Historians Present Book Award to Dr. Jones-Branch
JONESBORO – Dr. Cherisse Jones-Branch, associate professor of history, is recipient of the 2014 Letitia Woods Brown Book Award, given by the Association of Black Women Historians, for best book by a junior scholar in African American women's history.
The award was presented during the annual meeting of the Association for the Study of African American Life and History (ASALH) in Memphis.
"Crossing the Line: Women's Interracial Activism in South Carolina during and after World War II," was published by the University Press of Florida.
Jones-Branch's book chronicles efforts by women, both black and white, who were accustomed to a segregated society in South Carolina but worked both individually and collectively to change their state's unequal racial status quo.
" 'Crossing the Line' is an important story because it explores women's interracial activism in South Carolina, which has largely been overlooked in scholarship on the Civil Rights movement in that state," the author explained.
"Working on this book led me to ask many questions about women's activism in the South generally.
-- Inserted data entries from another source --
(* ===== verification/RbShape.v ===== *)
(** Red-black trees as the code of matcher/pqueue/rbtree.go builds them: their shapes, what the
    repairs after an insertion and after a removal do to a shape, and that the balance is kept.

    The trees are 2-3-4 trees: a black node may have two red children.  The root may be red
    and have red children; below it no red node has a red child.  RbTree.v shows that
    the pointer code makes these changes. *)

From Stdlib Require Import ZArith Lia.
From stdpp Require Import base numbers option list.
From S2P Require Import Prelude.
#[local] Open Scope Z_scope.

(** A node: the order it belongs to, and whether it is the node of the price or of the guid. *)
Definition nid : Type := Z * bool.

(** A tree of nodes with their values; the flag is the field black. *)
Inductive tree :=
| E
| T (c : bool) (l : tree) (n : nid) (v : Z) (r : tree).

Definition isred (t : tree) : bool := match t with T false _ _ _ _ => true | _ => false end.

Definition lt_ (t : tree) : tree := match t with T _ l _ _ _ => l | E => E end.
Definition rt_ (t : tree) : tree := match t with T _ _ _ _ r => r | E => E end.

Fixpoint inorder (t : tree) : list (nid * Z) :=
  match t with E => [] | T _ l n v r => inorder l ++ (n, v) :: inorder r end.

(** ** Balance *)

Fixpoint good (t : tree) (k : nat) : Prop :=
  match t with
  | E => k = 0%nat
  | T true l _ _ r => match k with O => False | S k => good l k /\ good r k end
  | T false l _ _ r => isred l = false /\ isred r = false /\ good l k /\ good r k
  end.
(** The detached greatest node of the left subtree in the place of a node. *)
Lemma replace_spec k t2 n v m mc vm fr g q A B : foc k [] t2 ((m, mkNode mc vm None None None None) :: fr) g q -> RB t2 ->
  inorder t2 = A ++ (n, v) :: B ->
  exists q' t' b, givePosition n m q = Ret q' /\ foc k [] t' ((n, mkNode b v None None None None) :: fr) g q' /\ RB t' /\
    inorder t' = A ++ (m, vm) :: B.
Proof.
  intros H Hrb Hin. destruct (find_node t2 n v) as (x & c & l & r & Ht).
  { rewrite Hin. apply elem_of_app. right. by left. }
  pose proof (foc_nodup _ _ _ _ _ _ H) as Hnd. rewrite Ht in *. apply foc_down in H.
  destruct (givePosition_spec _ _ _ _ _ _ _ _ _ _ _ _ _ H) as (q' & E1 & H1).
  exists q', (plug x (T c l m vm r)), c. split; [done|]. split; [by apply foc_up|]. split; [by eapply rename_RB|].
  rewrite inorder_plug in *. cbn [inorder] in *. rewrite <- app_assoc, app_assoc in Hin. cbn [app] in Hin.
  rewrite <- app_assoc, app_assoc. cbn [app]. rewrite <- app_assoc, app_assoc in Hnd. cbn [app] in Hnd.
  by destruct (split_unique _ _ _ _ _ _ _ Hnd Hin) as [-> ->].
Qed.

(** What detaching a node leaves: a balanced tree of the other nodes. *)
Lemma detach_spec k x c l n v r fr g q fuel : foc k x (T c l n v r) fr g q -> RB (plug x (T c l n v r)) ->
  (length (inorder (plug x (T c l n v r))) <= fuel)%nat ->
  exists q' t' b, detach fuel n q = Ret q' /\ foc k [] t' ((n, mkNode b v None None None None) :: fr) g q' /\ RB t' /\
    inorder t' = before x ++ inorder l ++ inorder r ++ after x.
Proof.
  intros H Hrb Hf. pose proof (length_plug x (T c l n v r)) as Hlen. unfold detach.
  assert (Hdec : (l = E \/ r = E) \/ exists cl ll m w lr cr rl m' w' rr, l = T cl ll m w lr /\ r = T cr rl m' w' rr).
  { destruct l, r; [by left; left|by left; left|by left; right|right; by eexists _, _, _, _, _, _, _, _, _, _]. }
  destruct Hdec as [Hc|(cl & ll & ml & wl & lr & cr & rl & mr & wr & rr & Hl & Hr)].
  - destruct (detach_one k x c l n v r fr g q (fun l q => '(m, q) ← detachMax fuel l q; givePosition n m q) fuel H Hrb Hc ltac:(lia)) as (q' & E1 & H1). eexists q', _, c.
    split; [exact E1|]. split; [exact H1|]. split; [by eapply removeD_RB|]. rewrite inorder_removeD. f_equal.
    destruct Hc as [-> | ->]; [done|]. destruct l; [done|]. by cbn.
  - unfold detach_with. bind (foc_get _ _ _ _ _ _ _ _ _ _ H). bind (getSibling_spec _ _ _ _ _ _ _ _ _ _ H). cbn [left right].
    assert (rootid l = Some ml) as -> by (by rewrite Hl). assert (rootid r = Some mr) as -> by (by rewrite Hr).
    apply foc_sub_l in H. unfold detachMax. cbn [inorder] in Hlen. rewrite !length_app in Hlen.
    destruct (walk_right_spec k _ _ l _ _ _ _ _ _ _ fuel Hl H ltac:(lia)) as (y & cm & lm & m & vm & Heq & Ha & Hw). bind Hw.
    set (x1 := y ++ FL c n v r :: x).
    assert (Hp : plug x1 (T cm lm m vm E) = plug x (T c l n v r)) by (unfold x1; by rewrite plug_app, <- Heq).
    assert (H1 : foc k x1 (T cm lm m vm E) fr g q) by (apply foc_down; rewrite Hp; by apply foc_up, foc_sub_l).
    rewrite <- Hp in Hrb, Hf. pose proof (length_plug x1 (T cm lm m vm E)) as Hlen1.
    destruct (detach_one k x1 cm lm m vm E fr g q (fun _ _ => Fail tt) fuel H1 Hrb (or_intror eq_refl) ltac:(lia)) as (q1 & E1 & H2). bind E1.
    pose proof (removeD_RB _ _ _ _ _ _ Hrb (or_intror eq_refl)) as Hrb2. set (t2 := removeD x1 cm _) in *.
    assert (Hin : inorder t2 = (before x ++ before y ++ inorder lm) ++ (n, v) :: inorder r ++ after x).
    { unfold t2, x1. rewrite inorder_removeD, before_app, after_app, Ha. cbn [before after].
      replace (match lm with E => E | _ => lm end) with lm by (by destruct lm). rewrite <- !app_assoc. done. }
    destruct (replace_spec _ _ _ _ _ _ _ _ _ _ _ _ H2 Hrb2 Hin) as (q2 & t' & b & E2 & H3 & Hrb3 & Hin3).
    exists q2, t', b. split; [done|]. split; [done|]. split; [done|]. rewrite Hin3, Heq, inorder_plug, Ha. cbn [inorder].
    by rewrite <- !app_assoc.
Qed.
These questions, in part, have formed the basis of my next book, which will be on rural black women's activism in Arkansas between 1913 and 1965."
A member of the College of Humanities and Social Sciences faculty at A-State since 2003, Jones-Branch completed her bachelor's and master's degrees at the College of Charleston and her Ph.D. at Ohio State University.
"Dr. Cherisse Jones-Branch's award is well-deserved," added Dr. Joseph Key, chair of the Department of History. " 'Crossing the Line' is a testament to her diligent research and excellent writing. We are proud to have her as a member of the history faculty."
Jones-Branch explored the work of black women's organizations including the NAACP, the South Carolina Progressive Democratic Party, and the South Carolina Federation of Colored Women's Clubs. At the same time, her book examines the involvement of white women in such groups as the YWCA and Church Women United.
In many ways, she concludes, black and white women’s interactions that crossed the racial divide in South Carolina helped set the groundwork for the broader civil rights movement of the 1960s and 1970s.
Jones-Branch also is project scholar for the traveling exhibit, "Changing America," currently on display in the Dean B. Ellis Library on campus.